[DATA FOR PROCESSING Boundary: Start]

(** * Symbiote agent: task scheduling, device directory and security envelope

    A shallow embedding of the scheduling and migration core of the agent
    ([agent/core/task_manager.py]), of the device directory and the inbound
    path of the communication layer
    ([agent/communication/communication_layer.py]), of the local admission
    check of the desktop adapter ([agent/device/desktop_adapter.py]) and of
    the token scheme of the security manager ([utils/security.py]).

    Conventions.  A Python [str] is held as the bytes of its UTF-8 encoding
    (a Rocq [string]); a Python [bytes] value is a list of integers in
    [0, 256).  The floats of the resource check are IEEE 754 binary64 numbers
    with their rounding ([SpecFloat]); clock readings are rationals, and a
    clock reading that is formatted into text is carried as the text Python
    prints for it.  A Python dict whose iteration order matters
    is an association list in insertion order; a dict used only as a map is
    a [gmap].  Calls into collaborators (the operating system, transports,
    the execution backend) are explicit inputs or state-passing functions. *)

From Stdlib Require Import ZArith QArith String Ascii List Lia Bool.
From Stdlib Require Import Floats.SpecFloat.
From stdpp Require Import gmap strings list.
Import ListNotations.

[DATA FOR PROCESSING Boundary: End]
[DATA FOR PROCESSING Boundary: Start]

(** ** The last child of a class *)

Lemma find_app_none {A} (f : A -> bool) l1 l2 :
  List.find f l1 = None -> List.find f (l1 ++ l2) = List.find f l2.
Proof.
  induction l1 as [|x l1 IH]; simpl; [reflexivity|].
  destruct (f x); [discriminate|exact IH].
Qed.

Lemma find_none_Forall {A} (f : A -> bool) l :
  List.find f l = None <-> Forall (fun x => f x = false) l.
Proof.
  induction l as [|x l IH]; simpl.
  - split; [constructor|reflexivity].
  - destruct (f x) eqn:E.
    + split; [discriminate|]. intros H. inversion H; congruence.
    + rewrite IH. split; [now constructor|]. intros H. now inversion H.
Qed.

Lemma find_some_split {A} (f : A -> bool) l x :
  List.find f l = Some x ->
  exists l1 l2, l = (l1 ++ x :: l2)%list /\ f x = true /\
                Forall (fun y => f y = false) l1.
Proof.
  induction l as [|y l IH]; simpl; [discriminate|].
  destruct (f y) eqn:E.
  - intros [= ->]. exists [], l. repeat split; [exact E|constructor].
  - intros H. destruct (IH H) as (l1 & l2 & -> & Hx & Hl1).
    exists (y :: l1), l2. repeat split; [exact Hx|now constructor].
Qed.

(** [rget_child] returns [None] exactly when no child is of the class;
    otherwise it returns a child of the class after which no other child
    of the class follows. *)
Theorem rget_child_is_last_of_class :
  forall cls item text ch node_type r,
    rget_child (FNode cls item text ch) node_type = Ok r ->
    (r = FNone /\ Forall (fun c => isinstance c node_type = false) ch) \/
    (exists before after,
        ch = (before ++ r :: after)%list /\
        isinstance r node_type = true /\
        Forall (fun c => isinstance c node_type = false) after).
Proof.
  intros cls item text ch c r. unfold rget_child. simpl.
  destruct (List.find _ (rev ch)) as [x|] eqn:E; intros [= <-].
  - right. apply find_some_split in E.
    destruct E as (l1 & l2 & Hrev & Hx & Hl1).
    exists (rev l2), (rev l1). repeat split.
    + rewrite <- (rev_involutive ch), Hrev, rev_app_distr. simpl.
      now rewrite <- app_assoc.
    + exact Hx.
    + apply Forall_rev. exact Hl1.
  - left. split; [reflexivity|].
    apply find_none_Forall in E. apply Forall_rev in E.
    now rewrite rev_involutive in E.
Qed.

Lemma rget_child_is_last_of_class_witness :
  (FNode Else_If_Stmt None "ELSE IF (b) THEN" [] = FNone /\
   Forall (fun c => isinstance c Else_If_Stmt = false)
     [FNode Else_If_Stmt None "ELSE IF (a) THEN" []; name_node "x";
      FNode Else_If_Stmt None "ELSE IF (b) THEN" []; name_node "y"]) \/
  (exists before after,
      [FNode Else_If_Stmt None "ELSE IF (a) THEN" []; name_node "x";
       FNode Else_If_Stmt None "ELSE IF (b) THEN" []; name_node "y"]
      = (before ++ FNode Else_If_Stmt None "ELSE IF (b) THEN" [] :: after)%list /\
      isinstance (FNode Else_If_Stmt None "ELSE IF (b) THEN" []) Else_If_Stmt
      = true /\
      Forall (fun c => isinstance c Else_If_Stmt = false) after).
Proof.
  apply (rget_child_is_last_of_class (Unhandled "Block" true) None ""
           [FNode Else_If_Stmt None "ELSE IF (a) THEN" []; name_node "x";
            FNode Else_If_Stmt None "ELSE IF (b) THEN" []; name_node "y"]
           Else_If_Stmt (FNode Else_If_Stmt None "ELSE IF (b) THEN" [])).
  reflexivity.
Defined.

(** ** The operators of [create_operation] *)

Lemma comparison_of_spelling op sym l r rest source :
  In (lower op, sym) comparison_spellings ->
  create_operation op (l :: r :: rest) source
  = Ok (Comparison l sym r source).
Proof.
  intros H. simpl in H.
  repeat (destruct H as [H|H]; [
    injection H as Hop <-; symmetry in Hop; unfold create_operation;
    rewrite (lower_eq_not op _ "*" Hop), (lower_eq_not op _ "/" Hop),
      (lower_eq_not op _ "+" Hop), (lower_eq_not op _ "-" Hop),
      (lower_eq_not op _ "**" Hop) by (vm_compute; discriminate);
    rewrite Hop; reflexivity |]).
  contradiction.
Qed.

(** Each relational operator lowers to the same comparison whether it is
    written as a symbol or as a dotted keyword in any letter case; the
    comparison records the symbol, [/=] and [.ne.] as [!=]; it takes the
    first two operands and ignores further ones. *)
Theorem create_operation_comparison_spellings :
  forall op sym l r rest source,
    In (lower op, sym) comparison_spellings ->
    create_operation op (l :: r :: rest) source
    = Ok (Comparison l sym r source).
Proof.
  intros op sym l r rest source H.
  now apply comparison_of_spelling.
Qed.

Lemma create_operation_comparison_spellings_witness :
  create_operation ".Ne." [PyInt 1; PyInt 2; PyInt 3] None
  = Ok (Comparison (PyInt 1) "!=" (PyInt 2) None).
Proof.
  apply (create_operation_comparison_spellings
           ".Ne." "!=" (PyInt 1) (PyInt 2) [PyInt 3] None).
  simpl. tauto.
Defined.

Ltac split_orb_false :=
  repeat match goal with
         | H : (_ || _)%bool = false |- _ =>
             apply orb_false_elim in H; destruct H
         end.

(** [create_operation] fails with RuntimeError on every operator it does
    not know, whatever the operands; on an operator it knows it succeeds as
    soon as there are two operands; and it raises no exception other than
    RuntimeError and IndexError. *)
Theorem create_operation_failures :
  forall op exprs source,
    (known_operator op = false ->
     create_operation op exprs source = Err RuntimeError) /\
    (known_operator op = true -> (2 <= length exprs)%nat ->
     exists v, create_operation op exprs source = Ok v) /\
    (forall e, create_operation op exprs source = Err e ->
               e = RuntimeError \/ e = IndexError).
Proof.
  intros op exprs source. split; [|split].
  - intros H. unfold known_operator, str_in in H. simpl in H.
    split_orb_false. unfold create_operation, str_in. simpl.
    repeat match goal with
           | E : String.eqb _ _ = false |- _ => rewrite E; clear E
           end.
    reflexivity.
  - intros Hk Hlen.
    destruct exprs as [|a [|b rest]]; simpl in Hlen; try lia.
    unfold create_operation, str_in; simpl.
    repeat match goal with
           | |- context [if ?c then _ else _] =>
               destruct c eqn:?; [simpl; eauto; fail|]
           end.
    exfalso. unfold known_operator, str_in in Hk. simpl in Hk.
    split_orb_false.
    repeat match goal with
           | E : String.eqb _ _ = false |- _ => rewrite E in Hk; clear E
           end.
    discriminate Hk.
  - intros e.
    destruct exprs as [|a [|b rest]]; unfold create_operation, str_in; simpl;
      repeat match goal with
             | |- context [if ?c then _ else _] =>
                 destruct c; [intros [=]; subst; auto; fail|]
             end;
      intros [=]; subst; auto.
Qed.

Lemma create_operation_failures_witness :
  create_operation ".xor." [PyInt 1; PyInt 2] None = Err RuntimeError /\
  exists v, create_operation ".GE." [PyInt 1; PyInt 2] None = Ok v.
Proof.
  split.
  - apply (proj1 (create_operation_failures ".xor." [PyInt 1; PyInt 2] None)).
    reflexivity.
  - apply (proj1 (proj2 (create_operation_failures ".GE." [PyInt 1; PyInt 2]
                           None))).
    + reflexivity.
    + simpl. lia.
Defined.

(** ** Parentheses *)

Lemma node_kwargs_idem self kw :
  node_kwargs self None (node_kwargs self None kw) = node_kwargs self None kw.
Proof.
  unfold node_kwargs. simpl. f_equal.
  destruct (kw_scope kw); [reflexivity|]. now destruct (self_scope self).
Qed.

[DATA FOR PROCESSING Boundary: End]
[DATA FOR PROCESSING Boundary: Start]

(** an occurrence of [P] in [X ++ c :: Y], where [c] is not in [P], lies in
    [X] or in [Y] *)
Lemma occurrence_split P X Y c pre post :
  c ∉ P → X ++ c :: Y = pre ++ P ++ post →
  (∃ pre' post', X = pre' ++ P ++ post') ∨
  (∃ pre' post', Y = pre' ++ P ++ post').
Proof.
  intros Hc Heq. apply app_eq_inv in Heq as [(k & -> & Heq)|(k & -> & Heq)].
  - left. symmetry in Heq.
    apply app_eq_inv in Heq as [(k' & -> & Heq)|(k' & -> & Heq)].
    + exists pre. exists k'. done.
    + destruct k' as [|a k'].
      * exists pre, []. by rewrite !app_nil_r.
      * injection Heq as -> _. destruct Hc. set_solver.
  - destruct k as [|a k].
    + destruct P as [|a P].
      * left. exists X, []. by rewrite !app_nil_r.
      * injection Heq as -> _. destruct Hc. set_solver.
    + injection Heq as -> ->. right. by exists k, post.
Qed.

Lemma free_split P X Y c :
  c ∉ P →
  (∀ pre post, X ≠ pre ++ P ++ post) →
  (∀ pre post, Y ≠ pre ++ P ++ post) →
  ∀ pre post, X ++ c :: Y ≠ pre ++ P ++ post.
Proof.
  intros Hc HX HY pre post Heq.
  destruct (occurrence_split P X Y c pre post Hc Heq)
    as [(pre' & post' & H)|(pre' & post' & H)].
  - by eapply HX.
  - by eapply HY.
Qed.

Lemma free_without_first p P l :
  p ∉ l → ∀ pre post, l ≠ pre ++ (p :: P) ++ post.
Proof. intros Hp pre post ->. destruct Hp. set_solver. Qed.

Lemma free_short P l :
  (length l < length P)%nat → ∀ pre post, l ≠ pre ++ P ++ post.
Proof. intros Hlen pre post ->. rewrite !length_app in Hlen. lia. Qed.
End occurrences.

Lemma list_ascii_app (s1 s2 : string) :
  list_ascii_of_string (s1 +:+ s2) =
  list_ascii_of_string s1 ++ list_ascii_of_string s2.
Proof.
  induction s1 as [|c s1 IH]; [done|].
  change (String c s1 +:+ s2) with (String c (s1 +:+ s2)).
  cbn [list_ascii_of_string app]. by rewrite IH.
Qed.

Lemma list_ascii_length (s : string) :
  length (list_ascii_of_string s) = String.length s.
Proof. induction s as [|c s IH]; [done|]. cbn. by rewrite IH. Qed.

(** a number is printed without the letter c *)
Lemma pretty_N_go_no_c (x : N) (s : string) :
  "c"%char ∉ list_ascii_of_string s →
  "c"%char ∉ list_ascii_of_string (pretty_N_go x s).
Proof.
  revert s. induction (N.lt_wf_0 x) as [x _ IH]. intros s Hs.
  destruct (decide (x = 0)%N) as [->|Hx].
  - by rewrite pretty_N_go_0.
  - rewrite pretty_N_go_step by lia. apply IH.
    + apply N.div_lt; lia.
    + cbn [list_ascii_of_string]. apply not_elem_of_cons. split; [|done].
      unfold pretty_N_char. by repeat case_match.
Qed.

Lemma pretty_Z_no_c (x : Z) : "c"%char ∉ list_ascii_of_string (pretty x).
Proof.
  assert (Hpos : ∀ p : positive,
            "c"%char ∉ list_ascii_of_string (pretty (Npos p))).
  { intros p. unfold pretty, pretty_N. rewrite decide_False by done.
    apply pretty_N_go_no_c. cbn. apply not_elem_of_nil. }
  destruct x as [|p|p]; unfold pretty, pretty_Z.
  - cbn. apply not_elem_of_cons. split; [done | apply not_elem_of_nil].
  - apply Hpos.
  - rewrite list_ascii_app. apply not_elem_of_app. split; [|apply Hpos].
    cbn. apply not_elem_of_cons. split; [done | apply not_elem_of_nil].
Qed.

[DATA FOR PROCESSING Boundary: End]

▶ **WHAT TO WORK ON**
Reproduce exactly, and only, the part of the listing above that begins at the line with "(** * Symbiote" and goes on through the line with "the token scheme".

▶ **SOLUTION TO THE PROBLEM**
(** * Symbiote agent: task scheduling, device directory and security envelope

    A shallow embedding of the scheduling and migration core of the agent
    ([agent/core/task_manager.py]), of the device directory and the inbound
    path of the communication layer
    ([agent/communication/communication_layer.py]), of the local admission
    check of the desktop adapter ([agent/device/desktop_adapter.py]) and of
    the token scheme of the security manager ([utils/security.py]).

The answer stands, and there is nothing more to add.